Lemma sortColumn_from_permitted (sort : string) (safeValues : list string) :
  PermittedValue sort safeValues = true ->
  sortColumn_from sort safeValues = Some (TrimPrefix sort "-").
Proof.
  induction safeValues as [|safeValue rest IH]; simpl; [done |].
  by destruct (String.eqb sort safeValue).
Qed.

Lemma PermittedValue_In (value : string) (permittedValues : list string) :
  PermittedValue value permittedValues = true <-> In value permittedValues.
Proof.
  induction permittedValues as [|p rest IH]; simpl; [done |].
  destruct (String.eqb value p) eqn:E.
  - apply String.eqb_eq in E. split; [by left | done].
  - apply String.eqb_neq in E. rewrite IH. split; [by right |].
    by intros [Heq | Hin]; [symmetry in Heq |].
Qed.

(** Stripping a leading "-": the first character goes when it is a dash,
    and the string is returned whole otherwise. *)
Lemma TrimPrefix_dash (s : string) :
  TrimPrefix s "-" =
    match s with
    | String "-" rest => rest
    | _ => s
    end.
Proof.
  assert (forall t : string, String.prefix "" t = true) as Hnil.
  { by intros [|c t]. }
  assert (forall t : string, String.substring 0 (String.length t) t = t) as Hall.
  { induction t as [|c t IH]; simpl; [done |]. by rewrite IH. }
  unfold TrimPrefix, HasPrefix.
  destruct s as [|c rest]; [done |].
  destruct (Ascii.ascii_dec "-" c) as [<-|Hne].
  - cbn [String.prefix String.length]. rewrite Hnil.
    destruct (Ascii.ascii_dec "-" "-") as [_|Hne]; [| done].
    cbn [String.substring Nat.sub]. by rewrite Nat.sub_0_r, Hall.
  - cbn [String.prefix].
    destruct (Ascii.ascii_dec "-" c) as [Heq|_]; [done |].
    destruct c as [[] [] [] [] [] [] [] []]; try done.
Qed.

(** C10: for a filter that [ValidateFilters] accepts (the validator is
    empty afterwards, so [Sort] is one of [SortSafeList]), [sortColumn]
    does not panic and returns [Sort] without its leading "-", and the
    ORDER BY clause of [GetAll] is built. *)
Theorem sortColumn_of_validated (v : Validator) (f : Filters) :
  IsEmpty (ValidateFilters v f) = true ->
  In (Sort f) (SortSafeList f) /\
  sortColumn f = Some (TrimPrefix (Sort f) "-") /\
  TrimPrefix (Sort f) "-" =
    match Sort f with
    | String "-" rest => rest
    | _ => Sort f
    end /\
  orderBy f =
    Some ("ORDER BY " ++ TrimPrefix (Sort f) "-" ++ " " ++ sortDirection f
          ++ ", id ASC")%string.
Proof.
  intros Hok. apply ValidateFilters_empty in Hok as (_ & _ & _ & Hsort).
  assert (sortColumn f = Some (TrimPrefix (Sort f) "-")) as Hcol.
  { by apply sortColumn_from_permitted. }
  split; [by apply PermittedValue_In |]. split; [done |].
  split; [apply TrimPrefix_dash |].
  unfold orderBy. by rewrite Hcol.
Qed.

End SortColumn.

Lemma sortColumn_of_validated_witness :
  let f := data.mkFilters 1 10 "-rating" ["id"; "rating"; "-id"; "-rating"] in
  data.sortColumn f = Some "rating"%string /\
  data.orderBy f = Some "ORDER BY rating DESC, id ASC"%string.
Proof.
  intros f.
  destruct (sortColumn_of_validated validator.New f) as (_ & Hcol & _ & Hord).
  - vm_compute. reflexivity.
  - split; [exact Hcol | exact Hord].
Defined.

▶ Exercise aim
Set down only the lines from the line with "data.sortColumn f = Some" through the last line of the data above, keeping both the first and the last.

▶ Answer to this exercise
  data.sortColumn f = Some "rating"%string /\
  data.orderBy f = Some "ORDER BY rating DESC, id ASC"%string.
Proof.
  intros f.
  destruct (sortColumn_of_validated validator.New f) as (_ & Hcol & _ & Hord).
  - vm_compute. reflexivity.
  - split; [exact Hcol | exact Hord].
Defined.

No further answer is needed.